---- Listed entries

(* ===== verification/MarkerTreeBulk.v ===== *)
(** * Marker tree: batches of edits

    [adjust_for_bulk_edits] resolves each marker against the one edit that governs
    it and the sum of the deltas before that edit.  The result is that of applying
    the edits one after the other from the highest position down. *)
From stdpp Require Import base numbers list option sorting gmap.
From Stdlib Require Import ssreflect.
From S2P Require Import Prelude MarkerTree MarkerTreeInv MarkerTreeOps MarkerTreeEdit.
From S2P Require Import MarkerTreeQuery.

#[local] Open Scope Z_scope.

(** ** Edits in ascending order *)

(** The next edit starts after the text the previous one deletes. *)
Definition edit_sep (a b : Z * Z) : Prop := a.1 < b.1 /\ a.1 - Z.min a.2 0 <= b.1.
#[export] Instance edit_sep_dec a b : Decision (edit_sep a b) := and_dec _ _.

Definition delta_sum (es : list (Z * Z)) : Z := foldr (fun e acc => e.2 + acc) 0 es.
Definition delta_abs (es : list (Z * Z)) : Z := foldr (fun e acc => Z.abs e.2 + acc) 0 es.

(** The edits one after the other, the last one first. *)
Definition moved_all (es : list (Z * Z)) (m : Marker) : Marker :=
  foldr (fun e m => moved e.1 e.2 m) m es.

Lemma moved_all_app es es' m : moved_all (es ++ es') m = moved_all es (moved_all es' m).
Proof. apply foldr_app. Qed.

Lemma delta_sum_app es es' : delta_sum (es ++ es') = delta_sum es + delta_sum es'.
Proof. induction es as [|e es IH]; simpl; [done|]. rw IH. lia. Qed.

Lemma delta_abs_app es es' : delta_abs (es ++ es') = delta_abs es + delta_abs es'.
Proof. induction es as [|e es IH]; simpl; [done|]. rw IH. lia. Qed.

Lemma delta_abs_sum es : Z.abs (delta_sum es) <= delta_abs es.
Proof. induction es as [|e es IH]; simpl; lia. Qed.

--------

> What the task asks: Each record above should be returned exactly as written.

> Completed exercise:
(* ===== verification/MarkerTreeBulk.v ===== *)
(** * Marker tree: batches of edits

    [adjust_for_bulk_edits] resolves each marker against the one edit that governs
    it and the sum of the deltas before that edit.  The result is that of applying
    the edits one after the other from the highest position down. *)
From stdpp Require Import base numbers list option sorting gmap.
From Stdlib Require Import ssreflect.
From S2P Require Import Prelude MarkerTree MarkerTreeInv MarkerTreeOps MarkerTreeEdit.
From S2P Require Import MarkerTreeQuery.

#[local] Open Scope Z_scope.

(** ** Edits in ascending order *)

(** The next edit starts after the text the previous one deletes. *)
Definition edit_sep (a b : Z * Z) : Prop := a.1 < b.1 /\ a.1 - Z.min a.2 0 <= b.1.
#[export] Instance edit_sep_dec a b : Decision (edit_sep a b) := and_dec _ _.

Definition delta_sum (es : list (Z * Z)) : Z := foldr (fun e acc => e.2 + acc) 0 es.
Definition delta_abs (es : list (Z * Z)) : Z := foldr (fun e acc => Z.abs e.2 + acc) 0 es.

(** The edits one after the other, the last one first. *)
Definition moved_all (es : list (Z * Z)) (m : Marker) : Marker :=
  foldr (fun e m => moved e.1 e.2 m) m es.

Lemma moved_all_app es es' m : moved_all (es ++ es') m = moved_all es (moved_all es' m).
Proof. apply foldr_app. Qed.

Lemma delta_sum_app es es' : delta_sum (es ++ es') = delta_sum es + delta_sum es'.
Proof. induction es as [|e es IH]; simpl; [done|]. rw IH. lia. Qed.

Lemma delta_abs_app es es' : delta_abs (es ++ es') = delta_abs es + delta_abs es'.
Proof. induction es as [|e es IH]; simpl; [done|]. rw IH. lia. Qed.

Lemma delta_abs_sum es : Z.abs (delta_sum es) <= delta_abs es.
Proof. induction es as [|e es IH]; simpl; lia. Qed.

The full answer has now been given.